Top of RECORDS FOR THIS TASK

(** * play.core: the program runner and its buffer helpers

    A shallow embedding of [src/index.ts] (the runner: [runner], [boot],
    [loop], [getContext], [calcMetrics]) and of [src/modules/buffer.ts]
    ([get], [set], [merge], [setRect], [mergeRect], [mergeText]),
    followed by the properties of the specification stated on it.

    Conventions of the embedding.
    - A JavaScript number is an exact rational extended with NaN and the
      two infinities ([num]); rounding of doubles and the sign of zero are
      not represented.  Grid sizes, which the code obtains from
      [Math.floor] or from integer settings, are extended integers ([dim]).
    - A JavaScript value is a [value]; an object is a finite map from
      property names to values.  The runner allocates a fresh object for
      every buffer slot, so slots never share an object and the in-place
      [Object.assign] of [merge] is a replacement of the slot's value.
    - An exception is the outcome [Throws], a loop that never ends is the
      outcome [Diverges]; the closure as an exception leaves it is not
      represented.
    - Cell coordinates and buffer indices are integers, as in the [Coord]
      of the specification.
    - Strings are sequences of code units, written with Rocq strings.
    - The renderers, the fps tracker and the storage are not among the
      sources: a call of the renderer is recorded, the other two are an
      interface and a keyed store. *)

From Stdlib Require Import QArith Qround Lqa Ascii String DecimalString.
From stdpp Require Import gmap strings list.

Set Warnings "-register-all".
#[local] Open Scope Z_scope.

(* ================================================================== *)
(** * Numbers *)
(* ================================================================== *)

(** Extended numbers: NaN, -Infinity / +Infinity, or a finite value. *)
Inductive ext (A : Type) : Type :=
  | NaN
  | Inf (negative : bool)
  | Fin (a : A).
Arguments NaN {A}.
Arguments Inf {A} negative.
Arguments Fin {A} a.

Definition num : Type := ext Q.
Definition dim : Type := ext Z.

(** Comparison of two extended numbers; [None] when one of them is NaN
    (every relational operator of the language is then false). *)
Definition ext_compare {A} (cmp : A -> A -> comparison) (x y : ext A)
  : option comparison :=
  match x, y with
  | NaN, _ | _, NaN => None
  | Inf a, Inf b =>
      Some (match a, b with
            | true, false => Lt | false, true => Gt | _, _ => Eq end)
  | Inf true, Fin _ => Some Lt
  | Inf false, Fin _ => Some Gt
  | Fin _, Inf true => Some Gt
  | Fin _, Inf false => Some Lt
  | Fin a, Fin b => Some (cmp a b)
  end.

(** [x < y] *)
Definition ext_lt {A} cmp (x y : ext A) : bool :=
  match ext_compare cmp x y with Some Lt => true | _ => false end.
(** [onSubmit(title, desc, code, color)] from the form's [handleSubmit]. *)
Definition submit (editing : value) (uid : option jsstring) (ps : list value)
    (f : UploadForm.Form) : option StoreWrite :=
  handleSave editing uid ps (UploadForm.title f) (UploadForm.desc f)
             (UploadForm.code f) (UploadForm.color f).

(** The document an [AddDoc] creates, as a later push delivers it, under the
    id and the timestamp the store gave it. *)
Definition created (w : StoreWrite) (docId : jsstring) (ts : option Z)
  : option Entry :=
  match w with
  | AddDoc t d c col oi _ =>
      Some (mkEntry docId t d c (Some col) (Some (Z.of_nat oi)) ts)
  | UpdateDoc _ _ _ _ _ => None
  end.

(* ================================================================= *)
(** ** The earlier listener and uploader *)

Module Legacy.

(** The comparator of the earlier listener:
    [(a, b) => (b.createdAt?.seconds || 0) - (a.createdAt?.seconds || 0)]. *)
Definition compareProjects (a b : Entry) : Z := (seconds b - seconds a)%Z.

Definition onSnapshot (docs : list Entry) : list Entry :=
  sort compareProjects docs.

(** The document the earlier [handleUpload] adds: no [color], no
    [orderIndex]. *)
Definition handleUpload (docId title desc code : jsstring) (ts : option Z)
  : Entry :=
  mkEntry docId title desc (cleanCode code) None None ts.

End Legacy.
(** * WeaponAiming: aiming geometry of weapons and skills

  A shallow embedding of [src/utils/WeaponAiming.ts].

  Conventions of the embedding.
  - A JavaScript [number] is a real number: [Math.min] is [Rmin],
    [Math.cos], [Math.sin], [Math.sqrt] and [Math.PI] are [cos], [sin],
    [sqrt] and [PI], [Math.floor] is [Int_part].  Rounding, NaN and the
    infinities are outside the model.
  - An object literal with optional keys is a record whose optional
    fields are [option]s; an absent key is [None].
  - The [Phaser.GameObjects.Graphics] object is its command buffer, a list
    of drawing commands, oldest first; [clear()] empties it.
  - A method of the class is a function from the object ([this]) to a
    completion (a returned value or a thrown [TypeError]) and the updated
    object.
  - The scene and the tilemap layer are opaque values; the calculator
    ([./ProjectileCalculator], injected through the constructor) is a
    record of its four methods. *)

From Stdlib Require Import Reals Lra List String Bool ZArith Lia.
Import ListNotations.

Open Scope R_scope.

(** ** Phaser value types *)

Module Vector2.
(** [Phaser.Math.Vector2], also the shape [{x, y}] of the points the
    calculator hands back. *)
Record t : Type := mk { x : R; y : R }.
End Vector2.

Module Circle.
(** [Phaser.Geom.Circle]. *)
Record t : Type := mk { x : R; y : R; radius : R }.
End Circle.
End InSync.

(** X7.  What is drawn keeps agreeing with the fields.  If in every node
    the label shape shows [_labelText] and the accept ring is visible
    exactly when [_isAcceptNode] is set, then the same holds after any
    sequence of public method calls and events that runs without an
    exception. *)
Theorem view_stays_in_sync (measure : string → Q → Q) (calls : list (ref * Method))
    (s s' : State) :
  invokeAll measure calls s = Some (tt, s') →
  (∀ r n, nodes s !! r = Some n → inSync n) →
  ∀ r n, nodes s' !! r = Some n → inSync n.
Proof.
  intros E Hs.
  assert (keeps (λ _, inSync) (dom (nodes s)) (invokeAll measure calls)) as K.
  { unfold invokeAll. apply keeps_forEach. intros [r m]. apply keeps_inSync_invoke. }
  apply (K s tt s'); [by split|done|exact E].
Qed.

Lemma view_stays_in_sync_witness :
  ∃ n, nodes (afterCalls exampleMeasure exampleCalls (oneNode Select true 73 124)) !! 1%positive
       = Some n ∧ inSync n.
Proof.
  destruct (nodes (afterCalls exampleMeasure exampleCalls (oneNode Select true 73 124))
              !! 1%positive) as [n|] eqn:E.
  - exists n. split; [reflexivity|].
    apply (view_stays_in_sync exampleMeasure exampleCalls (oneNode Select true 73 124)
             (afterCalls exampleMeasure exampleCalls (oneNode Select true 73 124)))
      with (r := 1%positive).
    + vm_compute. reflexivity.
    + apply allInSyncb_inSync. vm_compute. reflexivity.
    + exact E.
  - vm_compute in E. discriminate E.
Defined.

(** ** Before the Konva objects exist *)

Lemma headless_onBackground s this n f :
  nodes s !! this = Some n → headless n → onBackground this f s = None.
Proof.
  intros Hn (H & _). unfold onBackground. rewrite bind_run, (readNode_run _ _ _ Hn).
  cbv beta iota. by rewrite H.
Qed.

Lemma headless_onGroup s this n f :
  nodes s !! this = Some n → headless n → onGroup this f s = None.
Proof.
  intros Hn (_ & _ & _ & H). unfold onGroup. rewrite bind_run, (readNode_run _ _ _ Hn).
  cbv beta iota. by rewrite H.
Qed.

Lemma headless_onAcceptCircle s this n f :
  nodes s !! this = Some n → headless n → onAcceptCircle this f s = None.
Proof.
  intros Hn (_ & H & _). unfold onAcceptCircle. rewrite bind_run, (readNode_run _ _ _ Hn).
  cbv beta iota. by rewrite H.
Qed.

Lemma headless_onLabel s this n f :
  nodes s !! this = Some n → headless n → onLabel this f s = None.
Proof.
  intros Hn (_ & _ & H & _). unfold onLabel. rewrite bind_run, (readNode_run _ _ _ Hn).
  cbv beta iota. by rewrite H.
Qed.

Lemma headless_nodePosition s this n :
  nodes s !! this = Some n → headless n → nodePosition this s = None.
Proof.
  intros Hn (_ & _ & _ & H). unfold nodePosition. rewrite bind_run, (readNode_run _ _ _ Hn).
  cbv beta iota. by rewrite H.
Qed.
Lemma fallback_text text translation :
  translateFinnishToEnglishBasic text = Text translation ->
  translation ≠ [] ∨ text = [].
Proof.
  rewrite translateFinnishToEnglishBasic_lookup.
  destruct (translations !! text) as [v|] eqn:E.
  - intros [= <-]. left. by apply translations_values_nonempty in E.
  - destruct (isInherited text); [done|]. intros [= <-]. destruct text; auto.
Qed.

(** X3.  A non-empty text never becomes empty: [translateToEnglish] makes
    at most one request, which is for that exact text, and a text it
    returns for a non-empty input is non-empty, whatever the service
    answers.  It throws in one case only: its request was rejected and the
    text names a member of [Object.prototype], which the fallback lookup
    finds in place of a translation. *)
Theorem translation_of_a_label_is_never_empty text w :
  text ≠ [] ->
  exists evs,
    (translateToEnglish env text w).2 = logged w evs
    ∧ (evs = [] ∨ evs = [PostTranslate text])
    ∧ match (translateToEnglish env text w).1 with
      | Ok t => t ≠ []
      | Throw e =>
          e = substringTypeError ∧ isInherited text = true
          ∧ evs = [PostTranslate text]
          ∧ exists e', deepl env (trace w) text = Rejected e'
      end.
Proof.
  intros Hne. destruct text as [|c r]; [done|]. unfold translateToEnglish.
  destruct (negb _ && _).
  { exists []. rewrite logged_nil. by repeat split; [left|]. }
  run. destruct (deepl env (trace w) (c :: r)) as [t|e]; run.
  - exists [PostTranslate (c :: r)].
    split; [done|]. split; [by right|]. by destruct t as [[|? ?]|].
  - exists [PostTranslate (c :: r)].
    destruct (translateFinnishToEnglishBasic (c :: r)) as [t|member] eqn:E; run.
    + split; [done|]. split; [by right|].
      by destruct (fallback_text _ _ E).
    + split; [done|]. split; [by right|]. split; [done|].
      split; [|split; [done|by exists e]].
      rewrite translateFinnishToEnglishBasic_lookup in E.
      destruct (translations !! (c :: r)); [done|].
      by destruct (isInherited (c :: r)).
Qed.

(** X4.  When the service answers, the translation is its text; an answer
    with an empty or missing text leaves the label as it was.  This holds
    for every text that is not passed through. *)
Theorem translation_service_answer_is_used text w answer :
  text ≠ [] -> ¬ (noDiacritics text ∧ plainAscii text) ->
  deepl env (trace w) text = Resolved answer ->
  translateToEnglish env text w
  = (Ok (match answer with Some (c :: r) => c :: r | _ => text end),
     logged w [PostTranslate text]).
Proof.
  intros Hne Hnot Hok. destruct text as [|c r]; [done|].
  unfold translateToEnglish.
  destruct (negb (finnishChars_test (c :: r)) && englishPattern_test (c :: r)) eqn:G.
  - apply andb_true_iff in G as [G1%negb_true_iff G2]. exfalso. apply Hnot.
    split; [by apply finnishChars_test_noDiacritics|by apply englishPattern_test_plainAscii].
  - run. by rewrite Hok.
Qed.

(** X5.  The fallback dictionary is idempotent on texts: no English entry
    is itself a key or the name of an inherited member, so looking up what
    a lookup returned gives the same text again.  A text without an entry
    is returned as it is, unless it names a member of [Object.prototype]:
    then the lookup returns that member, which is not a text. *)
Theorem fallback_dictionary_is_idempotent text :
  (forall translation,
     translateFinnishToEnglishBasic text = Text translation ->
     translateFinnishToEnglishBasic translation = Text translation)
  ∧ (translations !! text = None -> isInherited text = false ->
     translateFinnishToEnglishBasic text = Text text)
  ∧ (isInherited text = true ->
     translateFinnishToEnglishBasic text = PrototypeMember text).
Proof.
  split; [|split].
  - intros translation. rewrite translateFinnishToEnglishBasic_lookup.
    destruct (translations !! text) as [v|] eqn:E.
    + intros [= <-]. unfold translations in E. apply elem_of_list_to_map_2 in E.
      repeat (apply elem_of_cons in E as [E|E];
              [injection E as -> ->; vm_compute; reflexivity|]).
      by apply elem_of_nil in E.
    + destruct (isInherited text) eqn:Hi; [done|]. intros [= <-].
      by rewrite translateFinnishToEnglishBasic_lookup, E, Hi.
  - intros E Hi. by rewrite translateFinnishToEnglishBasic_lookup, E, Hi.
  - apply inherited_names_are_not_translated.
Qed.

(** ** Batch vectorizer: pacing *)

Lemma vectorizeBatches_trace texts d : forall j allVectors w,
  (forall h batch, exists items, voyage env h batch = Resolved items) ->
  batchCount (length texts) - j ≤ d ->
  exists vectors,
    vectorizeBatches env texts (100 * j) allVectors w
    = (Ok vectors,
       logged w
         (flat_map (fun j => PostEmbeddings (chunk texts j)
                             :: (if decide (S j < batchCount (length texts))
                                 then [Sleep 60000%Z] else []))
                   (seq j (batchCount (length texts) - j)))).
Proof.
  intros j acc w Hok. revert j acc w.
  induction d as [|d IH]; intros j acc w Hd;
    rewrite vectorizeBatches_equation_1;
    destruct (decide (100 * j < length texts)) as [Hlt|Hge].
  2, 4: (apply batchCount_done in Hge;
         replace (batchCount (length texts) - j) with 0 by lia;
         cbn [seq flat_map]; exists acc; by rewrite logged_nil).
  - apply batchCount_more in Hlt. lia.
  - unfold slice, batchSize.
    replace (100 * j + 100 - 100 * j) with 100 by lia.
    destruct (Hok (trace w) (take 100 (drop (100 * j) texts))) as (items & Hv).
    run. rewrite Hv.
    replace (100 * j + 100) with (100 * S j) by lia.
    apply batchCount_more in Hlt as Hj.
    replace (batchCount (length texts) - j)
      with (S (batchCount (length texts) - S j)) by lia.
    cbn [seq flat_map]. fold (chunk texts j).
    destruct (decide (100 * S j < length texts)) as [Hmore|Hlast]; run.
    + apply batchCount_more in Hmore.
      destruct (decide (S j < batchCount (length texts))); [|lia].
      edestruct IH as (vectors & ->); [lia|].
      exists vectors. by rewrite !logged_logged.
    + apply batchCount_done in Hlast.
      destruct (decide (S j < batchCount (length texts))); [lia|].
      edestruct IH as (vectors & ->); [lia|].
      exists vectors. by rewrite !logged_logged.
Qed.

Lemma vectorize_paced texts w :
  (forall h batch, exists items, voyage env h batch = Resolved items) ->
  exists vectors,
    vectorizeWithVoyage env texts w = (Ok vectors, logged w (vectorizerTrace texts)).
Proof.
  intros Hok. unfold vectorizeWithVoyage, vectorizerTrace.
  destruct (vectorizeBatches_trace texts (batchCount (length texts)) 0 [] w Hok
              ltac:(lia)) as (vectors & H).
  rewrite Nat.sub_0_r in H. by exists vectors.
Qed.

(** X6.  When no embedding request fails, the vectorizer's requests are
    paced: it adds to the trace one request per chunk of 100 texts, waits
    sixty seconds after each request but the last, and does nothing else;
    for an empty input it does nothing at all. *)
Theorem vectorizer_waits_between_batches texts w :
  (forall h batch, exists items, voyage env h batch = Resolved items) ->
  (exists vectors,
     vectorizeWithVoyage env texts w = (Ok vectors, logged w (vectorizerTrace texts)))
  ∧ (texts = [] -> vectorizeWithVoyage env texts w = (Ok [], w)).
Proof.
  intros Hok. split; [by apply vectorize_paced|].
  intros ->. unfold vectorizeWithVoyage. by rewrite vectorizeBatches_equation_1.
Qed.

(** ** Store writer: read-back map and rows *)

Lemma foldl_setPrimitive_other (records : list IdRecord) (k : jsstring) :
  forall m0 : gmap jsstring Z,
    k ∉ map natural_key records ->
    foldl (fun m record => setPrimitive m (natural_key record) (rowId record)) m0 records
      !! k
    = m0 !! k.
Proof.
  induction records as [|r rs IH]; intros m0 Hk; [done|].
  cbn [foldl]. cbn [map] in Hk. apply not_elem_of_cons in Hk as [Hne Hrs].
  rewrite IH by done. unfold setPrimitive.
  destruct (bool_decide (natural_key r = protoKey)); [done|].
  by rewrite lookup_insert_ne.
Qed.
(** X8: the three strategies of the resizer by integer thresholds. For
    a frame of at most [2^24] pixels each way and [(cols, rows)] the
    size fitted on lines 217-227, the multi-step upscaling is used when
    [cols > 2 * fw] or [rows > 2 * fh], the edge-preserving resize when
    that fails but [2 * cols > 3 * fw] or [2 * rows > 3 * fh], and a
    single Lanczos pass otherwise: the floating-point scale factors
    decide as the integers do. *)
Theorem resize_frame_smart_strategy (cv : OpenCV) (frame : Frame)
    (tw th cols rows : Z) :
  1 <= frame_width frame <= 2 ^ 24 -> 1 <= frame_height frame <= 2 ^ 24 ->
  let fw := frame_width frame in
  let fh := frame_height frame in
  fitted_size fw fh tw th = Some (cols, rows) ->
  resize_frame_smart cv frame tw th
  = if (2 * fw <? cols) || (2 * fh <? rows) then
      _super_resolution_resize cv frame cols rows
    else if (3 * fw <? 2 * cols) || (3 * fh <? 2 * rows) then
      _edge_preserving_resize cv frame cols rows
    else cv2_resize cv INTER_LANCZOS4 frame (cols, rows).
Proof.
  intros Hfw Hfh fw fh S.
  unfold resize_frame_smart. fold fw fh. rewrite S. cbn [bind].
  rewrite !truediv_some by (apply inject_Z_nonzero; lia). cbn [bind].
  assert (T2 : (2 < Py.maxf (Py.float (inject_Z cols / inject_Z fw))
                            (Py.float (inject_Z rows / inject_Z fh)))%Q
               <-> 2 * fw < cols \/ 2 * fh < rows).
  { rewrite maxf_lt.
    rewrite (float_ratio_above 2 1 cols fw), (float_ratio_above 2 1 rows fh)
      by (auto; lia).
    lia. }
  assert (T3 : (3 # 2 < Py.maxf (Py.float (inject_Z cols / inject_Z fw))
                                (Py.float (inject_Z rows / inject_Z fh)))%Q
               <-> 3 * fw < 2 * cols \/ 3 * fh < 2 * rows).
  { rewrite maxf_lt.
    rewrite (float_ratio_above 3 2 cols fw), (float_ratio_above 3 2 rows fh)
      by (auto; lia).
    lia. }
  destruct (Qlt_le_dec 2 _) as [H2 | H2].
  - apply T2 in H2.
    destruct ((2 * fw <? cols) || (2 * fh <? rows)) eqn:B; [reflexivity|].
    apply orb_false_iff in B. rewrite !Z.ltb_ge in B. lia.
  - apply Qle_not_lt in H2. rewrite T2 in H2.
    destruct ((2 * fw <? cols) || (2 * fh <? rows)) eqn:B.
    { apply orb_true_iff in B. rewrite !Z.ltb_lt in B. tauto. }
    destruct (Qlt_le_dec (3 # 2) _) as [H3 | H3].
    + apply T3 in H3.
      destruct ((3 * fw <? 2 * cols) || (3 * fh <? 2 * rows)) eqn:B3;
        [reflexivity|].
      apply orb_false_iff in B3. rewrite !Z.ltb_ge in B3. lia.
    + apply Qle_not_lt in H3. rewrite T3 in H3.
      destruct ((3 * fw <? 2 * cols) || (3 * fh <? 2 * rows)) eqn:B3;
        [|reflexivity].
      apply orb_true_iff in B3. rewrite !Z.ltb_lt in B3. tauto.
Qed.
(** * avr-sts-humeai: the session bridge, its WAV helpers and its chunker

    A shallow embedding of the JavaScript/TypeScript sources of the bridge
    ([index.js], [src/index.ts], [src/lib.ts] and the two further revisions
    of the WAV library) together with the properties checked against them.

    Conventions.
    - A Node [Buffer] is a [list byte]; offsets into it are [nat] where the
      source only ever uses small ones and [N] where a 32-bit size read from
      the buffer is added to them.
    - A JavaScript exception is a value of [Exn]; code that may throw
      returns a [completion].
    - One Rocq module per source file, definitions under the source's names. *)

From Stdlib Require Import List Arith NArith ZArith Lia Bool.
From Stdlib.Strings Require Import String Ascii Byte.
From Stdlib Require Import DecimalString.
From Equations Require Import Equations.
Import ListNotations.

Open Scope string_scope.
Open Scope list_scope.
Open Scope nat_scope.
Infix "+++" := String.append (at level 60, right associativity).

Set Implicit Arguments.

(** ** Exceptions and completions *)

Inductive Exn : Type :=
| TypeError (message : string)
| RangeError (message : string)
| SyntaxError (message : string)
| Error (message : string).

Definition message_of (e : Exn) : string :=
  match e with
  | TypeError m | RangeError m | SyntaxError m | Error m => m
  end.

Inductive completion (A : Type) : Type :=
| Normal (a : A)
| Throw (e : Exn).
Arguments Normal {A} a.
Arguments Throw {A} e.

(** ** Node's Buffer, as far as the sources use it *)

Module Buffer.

Bottom of RECORDS FOR THIS TASK

ACTION ITEM:
Scan the records for lines that hold "docs", and reproduce each one you find.

OUTPUT OF THE EXERCISE:
Definition onSnapshot (docs : list Entry) : list Entry :=
  sort compareProjects docs.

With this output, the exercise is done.